• Box Office

China Box Office November 6, 2022

There has been some online chatter started by boxofficetheory.com about why Black Adam was not released in China despite the fact that Dwayne Johnson has a huge fan following in the country. The post on Reddit read: “Black Adam has been banned in China. Star Pierce Brosnan bearing Dalai Lama insignia in a recent interview is rumored to be the reason. Chinese Marvel fans allegedly used this to rally to have the movie banned there.”

Brosnan gave an interview recently to GQ where he mentioned he had met the Dalai Lama. He also posted 85th birthday greetings to the Tibetan spiritual leader on Instagram and has funded many Tibetan charities.

While there are other reasons that Black Adam may have been banned, like the fact that it has supernatural themes which are generally censored by Chinese authorities, and its story deals with people rising up against a dictatorship, China has banned other stars in the past that have allied themselves with the Dalai Lama or supported Tibet.

The best example is Richard Gere who spoke out about Chinese repression at the 1993 Oscars and managed to get himself banned not only from China for his lifetime, but from the Oscars for several years as well. Hollywood studios stopped casting him in movies that had hopes of opening in China, severely impacting his career. In 2017, he told The Hollywood Reporter, “There are definitely movies that I can’t be in because the Chinese will say, ‘Not with him.’ I recently had an episode where someone said they could not finance a film with me because it would upset the Chinese.”

Earlier this year, Keanu Reeves participated in the annual Tibet House Benefit Concert that was held online. The backlash was swift. The Matrix Revolutions had just opened in China and was boycotted by nationalists who raised a huge outcry. The film did not perform well. Moreover, streaming platforms such as Tencent Video, Youku, and Migou Video removed all his films.

Harrison Ford’s ex-wife Melissa Mathison wrote the script for Martin Scorsese’s Kundun which was released in 1997, and since then, Ford has been an advocate for a free Tibet. He has been banned from entering China for testifying before the US Senate Foreign Relations Committee on China’s human rights violations.
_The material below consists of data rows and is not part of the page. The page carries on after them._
(** * jest-mock: metadata extraction, mock generation and the mock-function
    runtime of [packages/jest-mock/src/index.js], as a shallow embedding.

    The JavaScript heap is explicit: an object is a record with the tag
    that [Object.prototype.toString] reports, a prototype link, an ordered
    list of own properties and, for callables, the code it runs.  Functions
    of the module that mutate objects pass the heap along; functions that can
    raise return an [outcome].

    What the embedding leaves out is said where it is left out:
    - numbers are integers;
    - an accessor property is a getter with a fixed result and no setter, and
      an assignment always defines an own data property;
    - own properties are enumerated in list order (the engine's reordering of
      integer-like keys is not modelled);
    - user-supplied functions ([Native]) read the heap but do not change it. *)

From Stdlib Require Import ZArith String Ascii List Bool Lia.
From stdpp Require Import base option list strings gmap.

Local Open Scope string_scope.
Local Open Scope list_scope.
Local Open Scope Z_scope.
Local Open Scope nat_scope.

(** ** Values *)

Abbreviation loc := nat.

Inductive value :=
| VUndef
| VNull
| VBool (b : bool)
| VNum (n : Z)
| VStr (s : string)
| VRef (l : loc).

#[global] Instance value_eq_dec : EqDecision value.
Proof. solve_decision. Defined.

(** [a === b]; also the key comparison of [Map] (there is no NaN here). *)
Definition strict_equals (a b : value) : bool :=
  match a, b with
  | VUndef, VUndef => true
  | VNull, VNull => true
  | VBool x, VBool y => Bool.eqb x y
  | VNum x, VNum y => Z.eqb x y
  | VStr x, VStr y => String.eqb x y
  | VRef x, VRef y => Nat.eqb x y
  | _, _ => false
  end.
(** The body of the loop of [import_decomposition]. *)
Definition import_decomposition_body (line_num : nat) (line_str : string)
           (new_rules : gmap Z Grapheme) : option (gmap Z Grapheme) :=
  let '(has_tokens, tokens) := get_tokens line_str in
  if negb has_tokens then Some new_rules
  else if (length tokens <? 3)%nat then None
  else
    match get_hex_16bit (token_at tokens 0),
          get_hex_16bit (token_at tokens 1) with
    | Some code_point_1, Some code_point_2 =>
        import_decomposition_marks (drop 2 tokens) code_point_1
          (<[code_point_1 := Grapheme_new code_point_2]> new_rules)
    | _, _ => None
    end.

(** [new_rules.empty()] *)
Definition rules_empty (new_rules : gmap Z Grapheme) : bool :=
  bool_decide (new_rules = ∅).

(** The rules [import_decomposition] assigns to [decomposition_rules];
    [None] when it returns before the assignment. *)
Definition import_decomposition_parse (fs : resources)
  : option (gmap Z Grapheme) :=
  match fs dir_name_mapping file_name_decomposition with
  | None => None
  | Some in_file =>
      match while_get_line import_decomposition_body (file_lines in_file) 0
                           ∅ with
      | None => None
      | Some (new_rules, how) =>
          if check_import_status in_file how (rules_empty new_rules)
          then Some new_rules
          else None
      end
  end.

Definition import_decomposition (fs : resources) (st : Registry) : Registry :=
  match import_decomposition_parse fs with
  | None => st
  | Some new_rules => set_decomposition_rules new_rules st
  end.

(** The body of the loop of [import_mapping_ascii]. *)
Definition import_mapping_ascii_body (line_num : nat) (line_str : string)
           (new_mapping_ascii : code_page_mapping_t)
  : option code_page_mapping_t :=
  let '(has_tokens, tokens) := get_tokens line_str in
  if negb has_tokens then Some new_mapping_ascii
  else if negb (length tokens =? 2)%nat then None
  else
    match get_hex_16bit (token_at tokens 0), get_ascii (token_at tokens 1) with
    | Some code_point, Some character =>
        Some (smap_assign Grapheme_ltb (Grapheme_new code_point) character
                          new_mapping_ascii)
    | _, _ => None
    end.

(** [new_mapping_ascii.empty()] *)
Definition mapping_empty (new_mapping_ascii : code_page_mapping_t) : bool :=
  bool_decide (new_mapping_ascii = []).

Definition import_mapping_ascii_parse (fs : resources)
  : option code_page_mapping_t :=
  match fs dir_name_mapping file_name_ascii with
  | None => None
  | Some in_file =>
      match while_get_line import_mapping_ascii_body (file_lines in_file) 0
                           [] with
      | None => None
      | Some (new_mapping_ascii, how) =>
          if check_import_status in_file how
                                 (mapping_empty new_mapping_ascii)
          then Some new_mapping_ascii
          else None
      end
  end.

Definition import_mapping_ascii (fs : resources) (st : Registry) : Registry :=
  match import_mapping_ascii_parse fs with
  | None => st
  | Some new_mapping_ascii => set_mapping_ascii new_mapping_ascii st
  end.

(** ** Building the mappings of a code page *)

Definition deduplicate_code_page (code_page : Z) (st : Registry) : Z :=
  match config_duplicates st !! code_page with
  | None => code_page
  | Some second => second
  end.

(** The [for] loop of [construct_decomposed]. *)
Fixpoint construct_decomposed_loop (fuel : nat) (rules : gmap Z Grapheme)
         (normalized : code_page_mapping_t) (decomposed : code_page_mapping_t)
  : option code_page_mapping_t :=
  match normalized with
  | [] => Some decomposed
  | (grapheme, character_code) :: rest =>
      match Decompose fuel rules grapheme with
      | None => None
      | Some tmp =>
          if operator_eq grapheme tmp
          then construct_decomposed_loop fuel rules rest decomposed
          else construct_decomposed_loop fuel rules rest
                 (smap_assign Grapheme_ltb tmp character_code decomposed)
      end
  end.

(** [construct_decomposed]: the new value of [decomposed]. *)
Definition construct_decomposed (fuel : nat) (rules : gmap Z Grapheme)
           (normalized : code_page_mapping_t) : option code_page_mapping_t :=
  construct_decomposed_loop fuel rules normalized [].

(** The lambda [add_to_mappings] of [construct_mapping], on the pair
    [(new_mapping, new_mapping_reverse)]. *)
Definition add_to_mappings (first : Z) (second : Grapheme)
           (maps : code_page_mapping_t * code_page_mapping_reverse_t)
  : code_page_mapping_t * code_page_mapping_reverse_t :=
  let '(new_mapping, new_mapping_reverse) := maps in
  if first <? decode_threshold_non_ascii then maps
  else
    let '(new_mapping_reverse, was_added) :=
      add_if_not_mapped Z.ltb new_mapping_reverse first second in
    if negb was_added then (new_mapping, new_mapping_reverse)
    else if IsEmpty second || negb (IsValid second) then
      (new_mapping, new_mapping_reverse)
    else
      ((add_if_not_mapped Grapheme_ltb new_mapping second first).1,
       new_mapping_reverse).

(** The last part of [construct_mapping], from the external mapping file
    on; [maps] is the pair [(new_mapping, new_mapping_reverse)] so far. *)
Definition construct_mapping_finish (fuel : nat) (fs : resources)
           (code_page : Z) (config_mapping : ConfigMappingEntry)
           (maps : code_page_mapping_t * code_page_mapping_reverse_t)
           (st : Registry) : option (bool * Registry) :=
  let from_file :=
    if string_empty (extends_file config_mapping) then Some maps
    else
      match import_mapping_code_page fs (extends_dir config_mapping)
                                     (extends_file config_mapping) with
      | None => None
      | Some mapping_file =>
          Some (fold_left
                  (fun maps entry => add_to_mappings entry.1 entry.2 maps)
                  mapping_file maps)
      end in
  match from_file with
  | None => Some (false, st)
  | Some (new_mapping, new_mapping_reverse) =>
      let st :=
        set_mappings_normalized_by_codepage
          (<[code_page := new_mapping]>
             (mappings_normalized_by_codepage st)) st in
      let st :=
        set_mappings_reverse_by_codepage
          (<[code_page := new_mapping_reverse]>
             (mappings_reverse_by_codepage st)) st in
      match construct_decomposed fuel (decomposition_rules st)
                                 new_mapping with
      | None => None
      | Some decomposed =>
          Some (true,
                set_mappings_decomposed_by_codepage
                  (<[code_page := decomposed]>
                     (mappings_decomposed_by_codepage st)) st)
      end
  end.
Scorsese has also been banned from entering the country.

Back in 2008, Sharon Stone remarked at the Cannes Film Festival that the Dalai Lama was a “good friend.” She went on to say that an earthquake in China was because of ‘bad karma’ over its treatment of Tibet. China was infuriated, and even though Stone later apologized, a major theater chain vowed never to show her movies and she was banned from entering the country.
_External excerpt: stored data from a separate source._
Lemma load_data_run file w :
  load_data file w =
  match chosen_parser file with
  | Some (inr t) => (inr (Some (length (heap w))), mkWorld (heap w ++ [t]) (screen w))
  | Some (inl e) => (inr None, mkWorld (heap w) (screen w ++ [st_error (ErrorLoadingFile e)]))
  | None => (inr None, mkWorld (heap w) (screen w ++ [st_error UnsupportedFormat]))
  end.
Proof.
  unfold load_data, chosen_parser, PyStr.endswith_any. unfold_M. simpl.
  destruct (PyStr.endswith (name file) ".csv").
  - by destruct (read_csv file).
  - rewrite orb_false_r.
    destruct (PyStr.endswith (name file) ".xlsx" || PyStr.endswith (name file) ".xls").
    + by destruct (read_excel file).
    + done.
Qed.

(** C7.  [load_data] never raises.  It yields no table exactly when the file
    name ends in none of [.csv], [.xlsx], [.xls], or the parser chosen for it
    raises.  A name ending in [.csv] goes to the CSV parser, one ending in
    [.xlsx] or [.xls] to the spreadsheet parser, and the table a parser
    returns is handed back as a new object, with nothing put on screen. *)
Theorem load_data_spec (file : UploadedFile) (w : world) :
  let csv := PyStr.endswith (name file) ".csv" in
  let excel := PyStr.endswith (name file) ".xlsx" || PyStr.endswith (name file) ".xls" in
  (fst (load_data file w) = inr None ↔
     (csv = false ∧ excel = false)
     ∨ (csv = true ∧ ∃ e, read_csv file = inl e)
     ∨ (csv = false ∧ excel = true ∧ ∃ e, read_excel file = inl e))
  ∧ (∀ t, (csv = true ∧ read_csv file = inr t)
          ∨ (csv = false ∧ excel = true ∧ read_excel file = inr t) →
       load_data file w
       = (inr (Some (length (heap w))), mkWorld (heap w ++ [t]) (screen w)))
  ∧ (∃ r, fst (load_data file w) = inr r).
Proof.
  intros csv excel. rewrite load_data_run. unfold chosen_parser.
  fold csv. fold excel. clearbody csv excel.
  destruct csv, excel; cbn -[read_csv read_excel];
    try destruct (read_csv file) as [e1|t1] eqn:E1;
    try destruct (read_excel file) as [e2|t2] eqn:E2; cbn;
    (split; [|split]; [| |by eexists]).
  all: try (intros t [[? ?]|[? [? ?]]]; by simplify_eq).
  all: split.
  all: try done.
  all: try (intros [[? ?]|[[? [? ?]]|[? [? [? ?]]]]]; done).
  all: intros _; eauto 8.
Qed.

End Loader.

(** ** Overwriting a column and dropping records *)

Module frameFacts.
Import pd.

Lemma cell_at_set_cell_eq i v r : cell_at i (set_cell i v r) = v.
Proof.
  unfold cell_at, set_cell.
  rewrite list_lookup_insert_eq; [done|].
  rewrite length_app, length_replicate. lia.
Qed.

Lemma cell_at_app_missing j r n : cell_at j (r ++ replicate n None) = cell_at j r.
Proof.
  unfold cell_at. destruct (decide (j < length r)%nat) as [Hlt|Hge].
  - by rewrite lookup_app_l.
  - rewrite lookup_app_r by lia. rewrite (lookup_ge_None_2 r) by lia.
    destruct (decide (j - length r < n)%nat).
    + by rewrite lookup_replicate_2.
    + by rewrite lookup_ge_None_2 by (rewrite length_replicate; lia).
Qed.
Brad Pitt was banned for 19 years after he made Seven Years in Tibet in 1997 in which he played the 14th Dalai Lama’s tutor. The ban was lifted only in 2016.

For the weekend of November 4-6, a couple of new releases showed up in cinemas, but the top ten list mostly had the same movies that have been around for weeks. By the way, THR reported that Shanghai Disneyland was locked down again in a snap decision related to Covid on October 31 with viral videos showing guests rushing to locked gates, disallowed from leaving till they produced a negative test result. The videos were subsequently scrubbed from social media.
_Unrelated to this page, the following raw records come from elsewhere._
(** X9.  A run of [create_imagenet] that builds the sets for at least
    one crop either returns or raises the [RuntimeError] of line 105:
    no [TypeError] or [ValueError] of the helpers of [tools.tools]
    leaves the loop.  It returns iff the images of the sorted listing
    give at least [nb_training + nb_validation] crops. *)
Theorem create_imagenet_returns_or_runtime_error
    folder width_crop nb_training nb_validation
    path_to_training path_to_validation path_to_tar (st : state World) :
  isfile env (world st) path_to_training && isfile env (world st) path_to_validation = false ->
  (0 <= width_crop)%Z -> (1 <= nb_training + nb_validation)%Z ->
  (forall a b w c w',
      crop_option_2d env a width_crop b w = (inr c, w') ->
      shape2 c = (Z.to_nat width_crop, Z.to_nat width_crop)) ->
  let w := world_after_untar env folder path_to_tar (world st) in
  let names := imagenet_names env w folder in
  let crops := crops_of env folder width_crop nb_training names 0 w in
  let nb_total := Z.to_nat (nb_training + nb_validation) in
  let res := create_imagenet env folder width_crop nb_training nb_validation
                             path_to_training path_to_validation path_to_tar st in
  fst res
  = (if Nat.leb nb_total (length crops) then Ok tt
     else Raise (RuntimeError
                   ("There are not enough ImageNet RGB images at "
                    ++ quoted folder
                    ++ " to create the ImageNet training and validation sets.")%string)).
Proof.
  intros Hbuild Hwidth Htotal Hcrop w names crops nb_total res.
  destruct (imagenet_loop_from_zeros folder width_crop nb_training nb_validation
              path_to_tar st Htotal Hcrop)
    as (k & lum & st2 & evs & Hloop & _).
  fold w names crops nb_total in Hloop.
  assert (Hres : res = build_imagenet env folder width_crop nb_training nb_validation
                         path_to_training path_to_validation path_to_tar st)
    by apply (create_imagenet_builds env _ _ _ _ _ _ _ _ Hbuild).
  clearbody res. rewrite build_imagenet_unfolded in Hres.
  fold w names in Hres.
  destruct (Z.ltb_spec (nb_training + nb_validation) 0) as [Hneg | _]; [lia |].
  destruct (Z.ltb_spec width_crop 0) as [Hneg | _]; [lia |].
  cbn [orb] in Hres. fold nb_total in Hres. rewrite Hloop in Hres.
  destruct (Nat.leb_spec nb_total (length crops)) as [Henough | Hfew].
  - rewrite Nat.min_r in Hres by lia.
    replace (Z.of_nat nb_total) with (nb_training + nb_validation)%Z in Hres by lia.
    rewrite Z.eqb_refl in Hres. cbn [negb] in Hres. now rewrite Hres.
  - rewrite Nat.min_l in Hres by lia.
    assert (E : (Z.of_nat (length crops) =? nb_training + nb_validation)%Z = false)
      by (apply Z.eqb_neq; lia).
    rewrite E in Hres. cbn [negb] in Hres. now rewrite Hres.
Qed.

(** X10.  A run of [create_imagenet] that builds the sets for no crop
    at all ([nb_training + nb_validation = 0]) has no room for the
    first crop: if an image of the listing gives a crop, the
    assignment of line 94 raises [IndexError] and nothing is written;
    if none does, the run returns after saving two arrays without
    crops. *)
Theorem create_imagenet_no_room
    folder width_crop nb_training nb_validation
    path_to_training path_to_validation path_to_tar (st : state World) :
  isfile env (world st) path_to_training && isfile env (world st) path_to_validation = false ->
  (0 <= width_crop)%Z -> (nb_training + nb_validation = 0)%Z ->
  let w := world_after_untar env folder path_to_tar (world st) in
  let names := imagenet_names env w folder in
  let crops := crops_of env folder width_crop nb_training names 0 w in
  let res := create_imagenet env folder width_crop nb_training nb_validation
                             path_to_training path_to_validation path_to_tar st in
  (crops <> [] ->
   fst res = Raise (IndexError "index is out of bounds for axis 0")
   /\ exists evs, trace (snd res) = trace st ++ evs /\ quiet evs)
  /\
  (crops = [] ->
   fst res = Ok tt
   /\ exists earlier training_data validation_data,
        trace (snd res)
        = trace st ++ earlier ++ [NpySaved path_to_training training_data;
                                  NpySaved path_to_validation validation_data]
        /\ quiet earlier
        /\ planes training_data = [] /\ planes validation_data = []).
Proof.
  intros Hbuild Hwidth Hzero w names crops res.
  destruct (imagenet_loop_no_room env folder width_crop nb_training names
              (MkState w (trace st ++ untar_events folder path_to_tar)))
    as (st2 & evs & Hloop & Htrace & Hq).
  cbn [world trace] in Hloop, Htrace. fold crops in Hloop.
  assert (Hres : res = build_imagenet env folder width_crop nb_training nb_validation
                         path_to_training path_to_validation path_to_tar st)
    by apply (create_imagenet_builds env _ _ _ _ _ _ _ _ Hbuild).
  clearbody res. rewrite build_imagenet_unfolded in Hres.
  fold w names in Hres. rewrite Hzero in Hres.
  destruct (Z.ltb_spec width_crop 0) as [Hneg | _]; [lia |].
  change (0 <? 0)%Z with false in Hres. cbn [orb] in Hres.
  change (Z.to_nat 0) with 0 in Hres.
  unfold zeros_stack in Hres. cbn [repeat] in Hres. rewrite Hloop in Hres.
  assert (Huntar : quiet (untar_events folder path_to_tar)).
  { unfold untar_events. destruct (truthy path_to_tar); repeat constructor. }
  split.
  - intros Hsome. destruct crops as [| c crops']; [contradiction |].
    cbv beta iota in Hres. rewrite Hres. cbn [fst snd]. split; [reflexivity |].
    exists (untar_events folder path_to_tar ++ evs).
    split; [rewrite Htrace; now rewrite <- app_assoc |].
    apply Forall_app. now split.
  - intros Hnone. rewrite Hnone in Hres. cbv beta iota in Hres.
    cbn [negb Z.eqb] in Hres. rewrite Hres. cbn [fst snd trace]. split; [reflexivity |].
    eexists (untar_events folder path_to_tar ++ evs), _, _.
    split; [rewrite Htrace; rewrite <- !app_assoc; reflexivity |].
    split; [apply Forall_app; now split |].
    unfold slice_stack, py_slice. cbn [planes].
    rewrite !drop_nil, !take_nil. split; reflexivity.
Qed.

End ImagenetMore.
Once more, leading the list was Home Coming which has grossed $224.7 million over 38 days, earning $4.02 million over the weekend. The Rao Xiao Zhi-directed film is about the heroic deeds of a Chinese diplomat and a civil servant who evacuate 125 Chinese from a war-torn North African country. It stars Zhang Yi and Karry Wang.

New release Serendipity Love debuted at No. 2 with $2.45 million over the three-day weekend. The story is about a disappearing bride on the eve of her wedding. It is directed by Zhen Yongbo and stars He Landou and Cao Yuchen.

Give Me Five fell to No. 3. Its total gross is $77.11 million over 59 days, with $1.93 million earned over the weekend. The sci-fi Chinese film tells of a young man who travels back in time to the 1980s to help his Alzheimer’s-afflicted father remember his life. It is directed by Zhang Luan and stars Chang Yuan.

The fourth movie on the list, Ordinary Hero, made just over half a million dollars over the weekend ($0.54 million) with a total of $31.63 million over 38 days. It is based on a true story of a rescue team racing against time to transport a 7-year-old boy with a severed arm over 1,400 miles from a Hotan village to a hospital in the Xinjian Autonomous Region. It is directed by Tony Chan and stars Li Bingbing, Huang Xiaoming, and Feng Shaofeng.

The space-themed animated New Happy Dad and Son 5: My Alien Friend, ended in fifth place on Sunday with just $0.27 million, for a total gross of $13.04 million over 37 days.

A new animated film took the sixth slot – Frog Prince Adventures 2 – but it is in previews and officially opens November 12. It earned $0.20 million over the weekend.

The last four on the top ten list are Steel Will, The Tyrannosaurus Rex, Table for Six, and Cinderella and the Spellbinder. All made a few hundred thousand dollars each over the weekend and three have been out for around five weeks; Table for Six has been in release for almost two months.